Ci sono quelle domeniche in cui da casa torni a casa, quella in cui prima di chiamare casa la tua di adesso, lo era davvero, da sempre, ancora.
Non cambiano, le cose, gli stessi sono i colori che poi tornano, insieme alle stagioni, insieme ai luoghi, insieme a chi del tempo ne ha fatto cornice, come le piante.
Da piccola giocavo tra il verde che mio nonno sapientemente curava, con Nino. Ci si nascondeva tra le foglie, si parlava, si ragionava e si rideva un sacco. Il mio amico immaginario sostituiva gli altri quando erano a casa a fare i compiti o semplicemente a guardare la tv. Io che ho sempre avuto bisogno dell’aria e delle sfumature del cielo, preferivo il fuori, senza le attese.
Il problema dell’avere immaginazione credo sia l’ingenuità che ne risiede alla base. La fiducia, che riponi in tutti è disarmante quanto l’accorgerti delle ferite che lasciano tutte le parole in cui avevi creduto senza porti il minimo dubbio.

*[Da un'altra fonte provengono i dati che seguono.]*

(** One step of either task. *)
Lemma fleet_step_inv id token f ev : fleet_inv id token f → fleet_inv id token (fleet_step f ev).
Proof.
  intros (Hi & Ht & HF & Hb & Hl). destruct ev as [stats up taken| | |m pull readable o| | |]; cbn [fleet_step].
  - destruct (fl_beats f) as [v|] eqn:Ev; [|done]. destruct taken.
    + split_and!; try done; [apply Forall_app; split; [done|]; by repeat constructor|].
      destruct Hb as (seen & rest & Hr & Hf & Hb). destruct (Hb v Ev) as [[vs ->] ->].
      exists (vs ++ [v]), (fl_versions f ++ pending (fl_main f)). split; [done|].
      split; [unfold beat_versions; cbn; rewrite fmap_app; by apply follows_beat|].
      cbn. rewrite Ev. intros u [= <-]. split; [by exists vs|done].
    + split_and!; try done; [|cbn; lia]. eapply beats_ok_same; [exact Hb|done..].
  - destruct (fl_beats f) as [b|] eqn:Ev; [|done]. destruct (fl_versions f) as [|v vs] eqn:Es; [split_and!; by rewrite ?Es|].
    split_and!; try done; [|cbn in *; lia]. destruct Hb as (seen & rest & Hr & Hf & Hb). destruct (Hb b Ev) as [_ ->].
    exists (seen ++ [v]), (vs ++ pending (fl_main f)). cbn. rewrite Hr, Es, <- app_assoc. split_and!; [done|by apply follows_version|].
    intros u [= <-]. split; [by exists seen|done].
  - split_and!; try done; [|cbn; lia]. eapply beats_ok_same; [exact Hb|done..].
  - destruct (fl_main f) eqn:Em; [|done..]. destruct m; try done. cbn [handle_server_message].
    destruct (pull_effective_config _ _ _ _) as [e|]; [|done]. split_and!; try done.
    destruct Hb as (seen & rest & Hr & Hf & Hb). exists seen, (rest ++ [ec_version e]). cbn. rewrite Hr, app_assoc.
    split_and!; [done..|]. intros v Ev. destruct (Hb v Ev) as [Hs ->]. split; [done|]. rewrite Em. cbn. by rewrite app_nil_r.
  - destruct (fl_main f) as [|v|] eqn:Em; [done| |done]. destruct (fl_beats f) as [b|] eqn:Ev.
    + destruct (Nat.ltb_spec (length (fl_versions f)) 16); [|done]. split_and!; try done; [|cbn; rewrite length_app; cbn; lia].
      eapply beats_ok_same; [exact Hb|done..|]. cbn. rewrite Em, app_nil_r. by intros u [= <-].
    + split_and!; try done. eapply beats_ok_same; [exact Hb|done..|]. cbn. congruence.
  - destruct (fl_main f) eqn:Em; [|done..]. split_and!; try done. eapply beats_ok_same; [exact Hb|done..|]. cbn. rewrite Em. done.
  - destruct (fl_main f) eqn:Em; [|done..]. split_and!; try done. eapply beats_ok_same; [exact Hb|done..|]. cbn. rewrite Em. done.
Qed.

Lemma fleet_run_inv id token evs f : fleet_inv id token f → fleet_inv id token (fleet_run evs f).
Proof. revert f. induction evs as [|ev evs IH]; intros f Hf; [done|]. apply IH. by apply fleet_step_inv. Qed.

Tutt’ora inciampo su parole dette e sul filo di un precario equilibrio poi una voce mi chiede:- ma ci credi ancora?
A volte, non la cerco nemmeno la risposta.
Voglio crederci nonostante i chissà, poco importa dell’amaro retrogusto, della miseria di quell’ottimismo forzato. Voglio continuare a pensare che non sia soltanto egoismo, magari timore, magari aridità, magari una maschera per coprire debolezze consapevoli.
Vorrei essere cinica, ma non ci riesco.
Sono ancora quella che si emoziona per un gesto o un bacio e che piange davanti a “Ghost”, quella che scrive, con la penna nera su quaderni a righe. Che cancella, poi riscrive la stessa cosa, perché mi piace sempre la prima e ricopio, in bella, perché come un disegno o una fotografia, per guardarla e respirarla, dev’essere pulita, che a tuffarcisi dentro poi, sono ancora io quando mi rileggo.